Your goal: Beneath this line are the data; copy exactly the part of them that opens with the line containing "else if Qltb (inject_Z 1) q" and closes with the line containing "true -> c = num_of_Z 1)", and only that part.

Stored data:
┌──
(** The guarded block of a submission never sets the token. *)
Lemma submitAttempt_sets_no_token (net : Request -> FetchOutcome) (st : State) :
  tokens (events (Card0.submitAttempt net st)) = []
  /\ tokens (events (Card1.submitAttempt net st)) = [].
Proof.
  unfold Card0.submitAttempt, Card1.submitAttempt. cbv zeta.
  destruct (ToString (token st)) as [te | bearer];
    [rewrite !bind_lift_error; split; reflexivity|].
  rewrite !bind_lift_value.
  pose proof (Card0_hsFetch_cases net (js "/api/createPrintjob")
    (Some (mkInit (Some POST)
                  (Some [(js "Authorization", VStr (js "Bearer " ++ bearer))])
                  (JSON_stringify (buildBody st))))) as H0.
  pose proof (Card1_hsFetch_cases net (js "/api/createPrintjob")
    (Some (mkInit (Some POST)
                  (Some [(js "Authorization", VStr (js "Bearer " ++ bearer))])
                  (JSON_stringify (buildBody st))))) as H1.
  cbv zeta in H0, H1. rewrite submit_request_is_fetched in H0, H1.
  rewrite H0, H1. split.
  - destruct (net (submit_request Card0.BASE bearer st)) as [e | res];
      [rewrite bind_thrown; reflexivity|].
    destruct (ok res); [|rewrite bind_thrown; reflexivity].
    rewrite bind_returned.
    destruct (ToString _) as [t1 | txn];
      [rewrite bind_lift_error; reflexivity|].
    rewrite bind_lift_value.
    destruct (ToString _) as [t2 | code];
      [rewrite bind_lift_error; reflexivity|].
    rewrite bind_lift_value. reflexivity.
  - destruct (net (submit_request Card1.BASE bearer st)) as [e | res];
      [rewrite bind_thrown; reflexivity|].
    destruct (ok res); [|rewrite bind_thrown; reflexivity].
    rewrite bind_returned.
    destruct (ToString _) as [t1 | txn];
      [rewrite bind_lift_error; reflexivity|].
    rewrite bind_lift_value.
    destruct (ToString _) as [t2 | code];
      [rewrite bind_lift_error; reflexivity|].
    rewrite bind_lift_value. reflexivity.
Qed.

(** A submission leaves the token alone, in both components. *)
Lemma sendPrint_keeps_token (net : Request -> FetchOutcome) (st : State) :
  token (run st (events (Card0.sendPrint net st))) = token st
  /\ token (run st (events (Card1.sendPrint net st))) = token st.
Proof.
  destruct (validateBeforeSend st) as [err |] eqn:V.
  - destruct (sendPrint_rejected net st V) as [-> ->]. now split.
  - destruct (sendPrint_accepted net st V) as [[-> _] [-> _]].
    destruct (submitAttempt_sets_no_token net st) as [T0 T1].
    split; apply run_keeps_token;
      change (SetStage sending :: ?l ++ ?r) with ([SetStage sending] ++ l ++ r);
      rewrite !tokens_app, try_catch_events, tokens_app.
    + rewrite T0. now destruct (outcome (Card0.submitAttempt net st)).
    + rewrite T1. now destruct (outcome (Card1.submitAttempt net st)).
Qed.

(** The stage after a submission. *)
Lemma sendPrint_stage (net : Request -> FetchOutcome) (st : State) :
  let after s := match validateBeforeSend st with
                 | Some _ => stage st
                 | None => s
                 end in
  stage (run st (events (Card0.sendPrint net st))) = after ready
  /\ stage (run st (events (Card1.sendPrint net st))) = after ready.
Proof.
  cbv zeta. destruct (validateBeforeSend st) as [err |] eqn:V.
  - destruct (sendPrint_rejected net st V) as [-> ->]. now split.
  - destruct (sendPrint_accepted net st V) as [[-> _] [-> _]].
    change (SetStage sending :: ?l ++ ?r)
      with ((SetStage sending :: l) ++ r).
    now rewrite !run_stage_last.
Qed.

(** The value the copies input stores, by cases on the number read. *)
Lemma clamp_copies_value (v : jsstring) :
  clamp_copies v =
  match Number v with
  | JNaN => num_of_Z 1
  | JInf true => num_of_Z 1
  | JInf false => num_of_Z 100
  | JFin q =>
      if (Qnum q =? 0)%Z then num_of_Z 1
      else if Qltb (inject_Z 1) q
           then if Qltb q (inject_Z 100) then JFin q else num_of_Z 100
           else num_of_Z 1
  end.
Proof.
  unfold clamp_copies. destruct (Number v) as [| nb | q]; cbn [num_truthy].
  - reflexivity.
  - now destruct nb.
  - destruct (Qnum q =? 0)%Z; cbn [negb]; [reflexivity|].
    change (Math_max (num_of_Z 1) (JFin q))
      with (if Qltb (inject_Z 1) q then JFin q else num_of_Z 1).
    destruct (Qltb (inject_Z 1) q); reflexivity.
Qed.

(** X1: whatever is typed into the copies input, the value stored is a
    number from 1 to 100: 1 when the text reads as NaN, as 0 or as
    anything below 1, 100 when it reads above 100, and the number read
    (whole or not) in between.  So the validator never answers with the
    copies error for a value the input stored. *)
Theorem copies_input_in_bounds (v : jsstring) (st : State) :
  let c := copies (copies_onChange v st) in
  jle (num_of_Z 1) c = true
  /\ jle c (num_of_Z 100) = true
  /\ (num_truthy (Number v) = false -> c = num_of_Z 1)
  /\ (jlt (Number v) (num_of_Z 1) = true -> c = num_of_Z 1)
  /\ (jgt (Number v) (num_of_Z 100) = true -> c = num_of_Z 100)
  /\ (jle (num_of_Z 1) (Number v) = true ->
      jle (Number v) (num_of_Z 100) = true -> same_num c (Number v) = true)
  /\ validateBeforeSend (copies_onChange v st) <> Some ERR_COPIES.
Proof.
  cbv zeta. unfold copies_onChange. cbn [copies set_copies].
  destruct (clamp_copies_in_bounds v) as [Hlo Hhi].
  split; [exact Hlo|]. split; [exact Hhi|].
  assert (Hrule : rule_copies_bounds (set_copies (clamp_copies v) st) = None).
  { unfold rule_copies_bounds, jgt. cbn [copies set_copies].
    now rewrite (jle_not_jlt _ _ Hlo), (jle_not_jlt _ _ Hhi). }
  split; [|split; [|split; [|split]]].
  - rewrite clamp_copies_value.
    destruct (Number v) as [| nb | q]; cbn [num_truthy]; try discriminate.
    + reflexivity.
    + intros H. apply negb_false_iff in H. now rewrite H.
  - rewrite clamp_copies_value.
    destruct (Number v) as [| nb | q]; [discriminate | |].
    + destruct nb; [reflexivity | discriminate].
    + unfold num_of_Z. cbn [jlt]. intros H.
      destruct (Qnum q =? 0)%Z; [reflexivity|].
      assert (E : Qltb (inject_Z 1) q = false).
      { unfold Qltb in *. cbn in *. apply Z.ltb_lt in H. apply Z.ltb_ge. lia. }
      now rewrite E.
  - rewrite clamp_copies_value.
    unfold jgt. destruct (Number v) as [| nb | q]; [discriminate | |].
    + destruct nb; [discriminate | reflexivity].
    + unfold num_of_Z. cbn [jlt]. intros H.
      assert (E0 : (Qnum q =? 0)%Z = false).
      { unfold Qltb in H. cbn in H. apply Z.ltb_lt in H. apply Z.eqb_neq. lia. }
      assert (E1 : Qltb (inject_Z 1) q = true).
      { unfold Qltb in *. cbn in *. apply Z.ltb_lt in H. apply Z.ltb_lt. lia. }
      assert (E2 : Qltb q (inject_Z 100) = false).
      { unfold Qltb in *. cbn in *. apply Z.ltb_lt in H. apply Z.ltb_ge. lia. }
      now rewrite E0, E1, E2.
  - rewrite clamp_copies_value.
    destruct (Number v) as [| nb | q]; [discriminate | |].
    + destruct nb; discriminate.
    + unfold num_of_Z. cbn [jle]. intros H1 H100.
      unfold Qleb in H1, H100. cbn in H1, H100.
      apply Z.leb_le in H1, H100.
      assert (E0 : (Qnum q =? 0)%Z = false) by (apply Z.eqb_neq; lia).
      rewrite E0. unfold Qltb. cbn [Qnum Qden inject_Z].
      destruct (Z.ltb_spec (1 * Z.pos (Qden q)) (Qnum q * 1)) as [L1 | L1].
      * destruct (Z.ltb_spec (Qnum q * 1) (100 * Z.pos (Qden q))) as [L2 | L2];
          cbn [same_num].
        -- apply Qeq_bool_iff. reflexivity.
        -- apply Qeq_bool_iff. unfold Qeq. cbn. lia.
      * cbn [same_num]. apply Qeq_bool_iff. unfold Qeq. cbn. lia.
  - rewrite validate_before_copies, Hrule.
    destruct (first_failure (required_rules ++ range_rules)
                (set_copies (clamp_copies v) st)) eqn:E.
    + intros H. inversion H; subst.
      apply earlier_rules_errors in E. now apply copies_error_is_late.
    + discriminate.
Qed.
└──
Reply:
      else if Qltb (inject_Z 1) q
           then if Qltb q (inject_Z 100) then JFin q else num_of_Z 100
           else num_of_Z 1
  end.
Proof.
  unfold clamp_copies. destruct (Number v) as [| nb | q]; cbn [num_truthy].
  - reflexivity.
  - now destruct nb.
  - destruct (Qnum q =? 0)%Z; cbn [negb]; [reflexivity|].
    change (Math_max (num_of_Z 1) (JFin q))
      with (if Qltb (inject_Z 1) q then JFin q else num_of_Z 1).
    destruct (Qltb (inject_Z 1) q); reflexivity.
Qed.

(** X1: whatever is typed into the copies input, the value stored is a
    number from 1 to 100: 1 when the text reads as NaN, as 0 or as
    anything below 1, 100 when it reads above 100, and the number read
    (whole or not) in between.  So the validator never answers with the
    copies error for a value the input stored. *)
Theorem copies_input_in_bounds (v : jsstring) (st : State) :
  let c := copies (copies_onChange v st) in
  jle (num_of_Z 1) c = true
  /\ jle c (num_of_Z 100) = true
  /\ (num_truthy (Number v) = false -> c = num_of_Z 1)
  /\ (jlt (Number v) (num_of_Z 1) = true -> c = num_of_Z 1)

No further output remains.